I don't understand why the definition of a sheaf (Definition 17.3.1 (ii)) given in the book 
[KS] Categories and Sheaves by Kashiwara and Schapira 
is equivalent to the definition of a sheaf (Definition 2.1) given in 
[V] Verdier, Exposé II, SGA4, http://www.normalesup.org/~forgogozo/SGA4/02/02.pdf
To simplify, let me consider only set-valued presheaves. 
Here is, in the terminology of [KS], how I understand the two definitions. (Warning: my understanding might be incorrect!)
Let $\mathcal U$ be a universe, let $X$ be a small site and let $F$ be a $\mathcal U$-set-valued presheaf over $X$. Then:
$\bullet\ F$ is sheaf in the sense of [V] if $F(f)$ is an isomorphism for any $A$ in $(\mathcal C_X)^\wedge$, any $U$ in $\mathcal C_X$, and any local isomorphism $f:A\to U$ which is a monomorphism,
$\bullet\ F$ is sheaf in the sense of [KS] if $F(f)$ is an isomorphism for any $A$ in $(\mathcal C_X)^\wedge$, any $U$ in $\mathcal C_X$, and any local isomorphism $f:A\to U$.
The difference is that the local isomorphism $f$ is supposed to be a monomorphism in Verdier's definition.
A "KS-sheaf" is of course a "V-sheaf", but I'm unable to prove the converse.
 A: Actually I couldn't quite figure out how to do a Ken Brown sort of argument, but here's an argument that works:
Let $L$ denote the usual sheafification functor, a la Grothendieck and Verdier etc. Then I claim it's enough to show $L$ sends local epimorphisms to epimorphisms and local monomorphisms to monomorphisms. Indeed, if this is the case then $L$ takes local isomorphisms to epi-monomorphisms, and such things are isomorphisms in toposes. 

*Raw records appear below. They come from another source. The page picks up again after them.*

(** * The fish identifier's upload / validate / submit / render logic

    A shallow embedding of [frontend/src/App.jsx]: the React state of the
    [App] component, its event handlers ([handleImageUpload], [handleSubmit],
    [handleReset], [fetchModelInfo]) and the JavaScript operations they rely
    on (property reads, truthiness, template literals, [Number.prototype.toFixed]).

    Handlers are state transformers.  The asynchronous parts of a handler
    (the [FileReader] callback, the continuation after the [await]s) are
    separate transformers that take the outcome the environment delivered. *)

From Stdlib Require Import Bool List String Ascii ZArith NArith QArith Qabs Lia.
From Stdlib Require Import Decimal DecimalString.
From Stdlib Require DecimalPos DecimalN.
Import ListNotations.

Set Warnings "-register-all".

Local Open Scope string_scope.
Local Open Scope Z_scope.

(** ** JavaScript numbers

    A finite double is a dyadic rational [m * 2^e]; the infinities are kept
    because [JSON.parse] produces them on overflow.  (NaN is not a JSON
    value, and no operation of the component computes one.) *)

Inductive number : Type :=
| Fin (m e : Z)
| Inf (negative : bool).

Definition value_of (m e : Z) : Q :=
  if 0 <=? e then inject_Z (m * 2 ^ e) else Qmake m (Z.to_pos (2 ^ (- e))).

(** [c1 >= c2] on numbers, as JavaScript compares them. *)
Definition num_geb (x y : number) : bool :=
  match x, y with
  | Inf false, _ => true
  | _, Inf true => true
  | Inf true, _ => false
  | _, Inf false => false
  | Fin m e, Fin m' e' => Qle_bool (value_of m' e') (value_of m e)
  end.

Definition num_is_zero (x : number) : bool :=
  match x with Fin m _ => m =? 0 | Inf _ => false end.

(** *** Decimal literals

    The Number a JSON (or source) literal denotes is the double nearest to
    its decimal value, ties going to the even significand. *)

(** [a / b] rounded to the nearest integer, ties to even ([0 < b]). *)
Definition round_half_even (a b : Z) : Z :=
  let k := a / b in
  let r := a mod b in
  match 2 * r ?= b with
  | Lt => k
  | Gt => k + 1
  | Eq => if Z.even k then k else k + 1
  end.

(** [floor (log2 (p / q))] for [0 < p], [0 < q] *)
Definition floor_log2_ratio (p q : Z) : Z :=
  let l := Z.log2 p - Z.log2 q in
  if (if 0 <=? l then q * 2 ^ l <=? p else q <=? p * 2 ^ (- l)) then l else l - 1.

(** The double nearest to [p / q], for [0 < p] and [0 < q]: a 53-bit
    significand, exponents from [-1074] up, and overflow to infinity. *)
Definition nearest_double_pos (p q : Z) : number :=
  let e := Z.max (floor_log2_ratio p q - 52) (- 1074) in
  let m := if 0 <=? e then round_half_even p (q * 2 ^ e)
           else round_half_even (p * 2 ^ (- e)) q in
  if 971 <? e + (if m =? 2 ^ 53 then 1 else 0) then Inf false else Fin m e.

Definition num_opp (x : number) : number :=
  match x with
  | Fin m e => Fin (- m) e
  | Inf b => Inf (negb b)
  end.

(** The literal [n * 10^k], as in [97.345 = 97345 * 10^-3]. *)
Definition literal (n k : Z) : number :=
  let p := Z.abs n * (if 0 <=? k then 10 ^ k else 1) in
  let q := if 0 <=? k then 1 else 10 ^ (- k) in
  if n =? 0 then Fin 0 0
  else if n <? 0 then num_opp (nearest_double_pos p q)
  else nearest_double_pos p q.

(** ** JavaScript values, as far as a parsed JSON body can hold them

    An object is the list of its own properties, each name once; [undefined]
    is what a read of a missing property gives. *)

Inductive Value : Type :=
| JUndefined
| JNull
| JBool (b : bool)
| JNum (x : number)
| JStr (s : string)
| JArr (items : list Value)
| JObj (fields : list (string * Value)).

(** ** Files *)

Record File : Type := mkFile {
  file_name : string;
  file_type : string;   (* the declared MIME type, [file.type] *)
  file_size : N         (* [file.size], in bytes *)
}.

(** ** The component's state: one field per [useState] *)

Record State : Type := mkState {
  image : option File;
  preview : option string;
  predictions : Value;
  loading : bool;
  error : option string;
  success : option string;
  modelInfo : Value;
  isDragging : bool
}.

(** [useState]'s initial values. *)
Definition initial : State :=
  {| image := None; preview := None; predictions := JArr [];
     loading := false; error := None; success := None;
     modelInfo := JNull; isDragging := false |}.

Definition setImage (v : option File) (s : State) : State :=
  {| image := v; preview := preview s; predictions := predictions s;
     loading := loading s; error := error s; success := success s;
     modelInfo := modelInfo s; isDragging := isDragging s |}.

Definition setPreview (v : option string) (s : State) : State :=
  {| image := image s; preview := v; predictions := predictions s;
     loading := loading s; error := error s; success := success s;
     modelInfo := modelInfo s; isDragging := isDragging s |}.

Definition setPredictions (v : Value) (s : State) : State :=
  {| image := image s; preview := preview s; predictions := v;
     loading := loading s; error := error s; success := success s;
     modelInfo := modelInfo s; isDragging := isDragging s |}.

Definition setLoading (v : bool) (s : State) : State :=
  {| image := image s; preview := preview s; predictions := predictions s;
     loading := v; error := error s; success := success s;
     modelInfo := modelInfo s; isDragging := isDragging s |}.

Definition setError (v : option string) (s : State) : State :=
  {| image := image s; preview := preview s; predictions := predictions s;
     loading := loading s; error := v; success := success s;
     modelInfo := modelInfo s; isDragging := isDragging s |}.

Definition setSuccess (v : option string) (s : State) : State :=
  {| image := image s; preview := preview s; predictions := predictions s;
     loading := loading s; error := error s; success := v;
     modelInfo := modelInfo s; isDragging := isDragging s |}.

Definition setModelInfo (v : Value) (s : State) : State :=
  {| image := image s; preview := preview s; predictions := predictions s;
     loading := loading s; error := error s; success := success s;
     modelInfo := v; isDragging := isDragging s |}.

Definition setIsDragging (v : bool) (s : State) : State :=
  {| image := image s; preview := preview s; predictions := predictions s;
     loading := loading s; error := error s; success := success s;
     modelInfo := modelInfo s; isDragging := v |}.

(** ** The image validator (the two guards of [handleImageUpload]) *)

Definition validTypes : list string :=
  ["image/jpeg"; "image/png"; "image/jpg"; "image/bmp"; "image/gif"; "image/webp"].

(** [Array.prototype.includes] on an array of strings. *)
Definition includes (l : list string) (x : string) : bool :=
  existsb (String.eqb x) l.

Definition maxSize : N := 16 * 1024 * 1024.

Inductive Reason : Type := InvalidFileType | FileTooLarge.

Inductive Validation : Type := Accepted | Rejected (r : Reason).

Definition reason_message (r : Reason) : string :=
  match r with
  | InvalidFileType => "Please upload a valid image file (JPEG, PNG, WebP, GIF)"
  | FileTooLarge => "File size too large. Maximum size is 16MB"
  end.

Definition validate (file : File) : Validation :=
  if negb (includes validTypes (file_type file)) then Rejected InvalidFileType
  else if (maxSize <? file_size file)%N then Rejected FileTooLarge
  else Accepted.

(** [handleImageUpload(file)]: the new state, and the file handed to
    [reader.readAsDataURL] when one is.  A missing file ([!file]) returns at
    once. *)
Definition handleImageUpload (file : option File) (s : State) : State * option File :=
  match file with
  | None => (s, None)
  | Some f =>
      match validate f with
      | Rejected r => (setError (Some (reason_message r)) s, None)
      | Accepted => (setPredictions (JArr []) (setError None s), Some f)
      end
  end.

(** [reader.onload] of [handleImageUpload]: the preview read of [file] ended
    with the data URL [result]. *)
Definition previewLoaded (file : File) (result : string) (s : State) : State :=
  setImage (Some file) (setPreview (Some result) s).

(** [handleReset].  (The file input's value lives in the DOM, outside the
    component's state.) *)
Definition handleReset (s : State) : State :=
  setSuccess None (setError None (setPredictions (JArr [])
    (setPreview None (setImage None s)))).

Definition handleDragOver (s : State) : State := setIsDragging true s.
Definition handleDragLeave (s : State) : State := setIsDragging false s.

(** ** What the JavaScript engine decides

    The wording of the engine's own [TypeError]s and the decimal form of a
    number ([Number::toString]) are the engine's, not the component's. *)

Record Runtime : Type := mkRuntime {
  (* reading property [prop] of [undefined] or [null] *)
  cannot_read : Value -> string -> string;
  (* calling [callee], which is not a function *)
  not_a_function : string -> string;
  (* an object with no usable [toString] / [valueOf] *)
  cannot_convert : string;
  (* Number::toString *)
  number_to_string : number -> string
}.

(** ** Completions: a value, or a thrown one *)

Inductive Thrown : Type :=
| ErrorObject (message : string)  (* Error, TypeError, SyntaxError: [err.message] is a string *)
| ProgressEvent.                  (* what [reader.onerror] rejects with: no [message] *)

Inductive Completion (A : Type) : Type :=
| Normal (a : A)
| Throw (t : Thrown).
Arguments Normal {A} a.
Arguments Throw {A} t.

Definition cbind {A B} (c : Completion A) (k : A -> Completion B) : Completion B :=
  match c with
  | Normal a => k a
  | Throw t => Throw t
  end.

(** Statements of an [async] body: they update the state and may throw; what
    was set before a throw stays set. *)
Definition M (A : Type) : Type := State -> State * Completion A.

Definition ret {A} (a : A) : M A := fun s => (s, Normal a).
Definition throw {A} (t : Thrown) : M A := fun s => (s, Throw t).
Definition eval {A} (c : Completion A) : M A := fun s => (s, c).
Definition call (f : State -> State) : M unit := fun s => (f s, Normal tt).

Definition bind {A B} (m : M A) (k : A -> M B) : M B :=
  fun s =>
    match m s with
    | (s', Normal a) => k a s'
    | (s', Throw t) => (s', Throw t)
    end.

Since $L$ preserves finite limits, we need only check that $L$ takes local epis to epis (since $A \to B$ is a local mono iff $A \to A\times_BA$ is a local epi). But that's not so bad: If $A \to B$ is a local epimorphism then the map $im(A \to B) \to B$ is a local epimorphism and a monomorphism, and hence a monic, local isomorphism. But $L$ preserves images (since they're computed as colimits and L preserves those) and takes monic, local isomorphisms to isomorphisms. Thus $LA \to LB$ has the property that $im(LA \to LB) \to LB$ is an isomorphism (NB: that image is computed in the category of sheaves), and so the map is epi in the category of sheaves, which is what we wanted.